In Isaiah 49:6, He is a light for the nations.
What God is doing is far greater than just in Israel.
He is using Jesus to redeem the nations.
Beloved, that is us!
Simeon laying eyes on this child is so overcome with joy becasue God would draw the world to Himself through this child, and this child would be the glory of Israel.
For in all the ways that Israel had failed, Christ would succeed.
Where Israel had complained in the wilderness for not having food. Jesus knew that man does not live by bread alone.
Israel tested the Lord when they thirsted at Massah. Jesus wouldn’t put the Lord to the test.
Israel worshipped other gods. Jesus knew you worship only the Lord and serve him alone.
He fulfilled where Israel failed, and by doing so was the glory of Israel.

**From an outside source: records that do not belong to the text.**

(* ===== verification/Dispatch.v ===== *)
(** Connection leases and bounded delivery to the application:
    [ConnectionLease] of [crates/catcoms-rt/src/transport.rs],
    [crates/catcoms-net/src/connection_leases.rs], the [Dispatcher] of
    [crates/catcoms-net/src/event_dispatch.rs], and the places of
    [crates/catcoms-net/src/lib.rs] where the network driver calls them.

    A lease is an [Arc], so leases live in a heap and are compared by identity.
    The driver is the only writer of its table and its dispatcher and handles one
    event at a time; a step of the model is one such event. A peer id is a number
    in the order of [PeerId]. What the network really is, which peers are
    connected over which paths, is kept apart from the driver ([Network]), and
    [network_step] moves both. *)

From S2P Require Import Prelude OrdMap Reconnect.
From stdpp Require Import base list gmap relations.
Local Open Scope N_scope.

(** * Leases *)

(** an address *)
Abbreviation Lease := nat.

Record ConnectionLeaseState := mkLeaseState { ls_live : bool; ls_parents : option (Lease * Lease) }.

Abbreviation Heap := (list ConnectionLeaseState).

Definition own_live (h : Heap) (l : Lease) : bool := match h !! l with Some s => ls_live s | None => false end.

Definition is_live (h : Heap) (l : Lease) : bool :=
  own_live h l &&
  match h !! l ≫= ls_parents with
  | Some (local, remote) => own_live h local && own_live h remote
  | None => true
  end.

(** [ConnectionLease::default] *)
Definition lease_default (h : Heap) : Lease * Heap := (length h, h ++ [mkLeaseState true None]).

(** [None] is the failed assertion. *)
Definition dependent (h : Heap) (local remote : Lease) : option (Lease * Heap) :=
  match h !! local ≫= ls_parents, h !! remote ≫= ls_parents with
  | None, None => Some (length h, h ++ [mkLeaseState true (Some (local, remote))])
  | _, _ => None
  end.

Definition lease_revoke (h : Heap) (l : Lease) : Heap := alter (fun s => mkLeaseState false (ls_parents s)) l h.

(** * The driver's table *)

Record Owners := mkOwners { ow_heap : Heap; ow_table : gmap N Lease }.

Definition owners_connected (o : Owners) (peer : N) : Owners :=
  if N.of_nat (size (ow_table o)) <? MAX_CONNECTED_PEER_SNAPSHOT then
    match ow_table o !! peer with
    | Some _ => o
    | None => let '(l, h) := lease_default (ow_heap o) in mkOwners h (<[peer := l]> (ow_table o))
    end
  else o.

Definition owners_disconnected (o : Owners) (peer : N) : Owners :=
  match ow_table o !! peer with
  | Some l => mkOwners (lease_revoke (ow_heap o) l) (delete peer (ow_table o))
  | None => o
  end.

Definition owners_clear (o : Owners) : Owners := mkOwners (map_fold (fun _ l h => lease_revoke h l) (ow_heap o) (ow_table o)) ∅.

Definition current (o : Owners) (peer : N) : option Lease :=
  l ← ow_table o !! peer; if is_live (ow_heap o) l then Some l else None.

(** * The dispatcher *)

Definition QUEUED : N := 64.
Definition LIFECYCLE : N := 2 * MAX_CONNECTED_PEER_SNAPSHOT.

(** [Gossip] and [Request] with what they carry *)
Inductive TransportEvent (Path Data : Type) : Type :=
| RecoveryNeeded
| Gossip (d : Data)
| Request (d : Data)
| PeerConnected (peer : N)
| PeerPathsChanged (peer : N) (active : list Path) (newly_established : option Path)
| PeerDisconnected (peer : N).
Arguments RecoveryNeeded {Path Data}.
Arguments Gossip {Path Data}.
Arguments Request {Path Data}.
Arguments PeerConnected {Path Data}.
Arguments PeerPathsChanged {Path Data}.
Arguments PeerDisconnected {Path Data}.

Section dispatch.
Context {Path Data : Type} `{EqDecision Path}.
#[local] Abbreviation Event := (TransportEvent Path Data).

Record Actual := mkActual { ac_lease : Lease; ac_active : list Path }.

Record Lifecycle := mkLifecycle {
  lf_actual : option Actual;
  lf_announced : option Lease;
  lf_paths : option (list Path);
  lf_newly : option Path;
  lf_clear_paths : bool
}.

Definition Lifecycle_default : Lifecycle := mkLifecycle None None None None false.

Definition dirty (h : Heap) (s : Lifecycle) : bool :=
  if lf_clear_paths s then true
  else match lf_announced s, lf_actual s with
       | Some old, Some new =>
           if is_live h old && bool_decide (old = ac_lease new)
           then negb (bool_decide (lf_paths s = Some (ac_active new))) || bool_decide (is_Some (lf_newly s))
           else true
       | Some _, None => true
       | None, Some new => is_live h (ac_lease new)
       | None, None => false
       end.

Definition ready (h : Heap) (s : Lifecycle) (lease : Lease) : bool :=
  is_live h lease && negb (lf_clear_paths s) && bool_decide (is_Some (lf_paths s)) && bool_decide (lf_announced s = Some lease).

Record Pending := mkPending { pe_event : Event; pe_carrier : N; pe_ingress : Lease }.

Record Dispatcher := mkDispatcher {
  dp_lifecycle : bmap N Lifecycle;
  dp_cursor : option N;
  dp_payloads : list Pending;
  dp_lost_gossip : bool;
  dp_turn : N
}.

My Eyes Have Seen Your Salvation

This was the cause of the worship.
It hadn’t been fulfilled yet…but God is sovereign, therefore their is no chance He will fail to do what He had promised.
This child was proof that all that had been spoken was at hand.
Simeon was praising God, becasue He trusted in Him.
He knew that God would fulfill all that He had said.
Have you realized the greatness of the salvation of the Lord?
This time of year, as we celebrate the Lord coming to earth, and as Spurgeon put it:
The great object of our Lord’s coming here was not to live, but to die. He appeared, not so much to subdue sin by His teaching, or to manifest goodness, or to perfect an example for us to imitate, but “to put away sin by the sacrifice of Himself.” -Charles Spurgeon
This is why we celebrate the birth of Jesus.
The day when the one who would be the sacrifice for our sins, was born.
When we consider the glory of the incarnation, do we realize, the salvation of God has come.
Does that knowledge move you to worship?
We can get into a repetitive nature, and it’s important to break out of that, and to realize that we are to be worshipping God for who all who He is, and what He has done.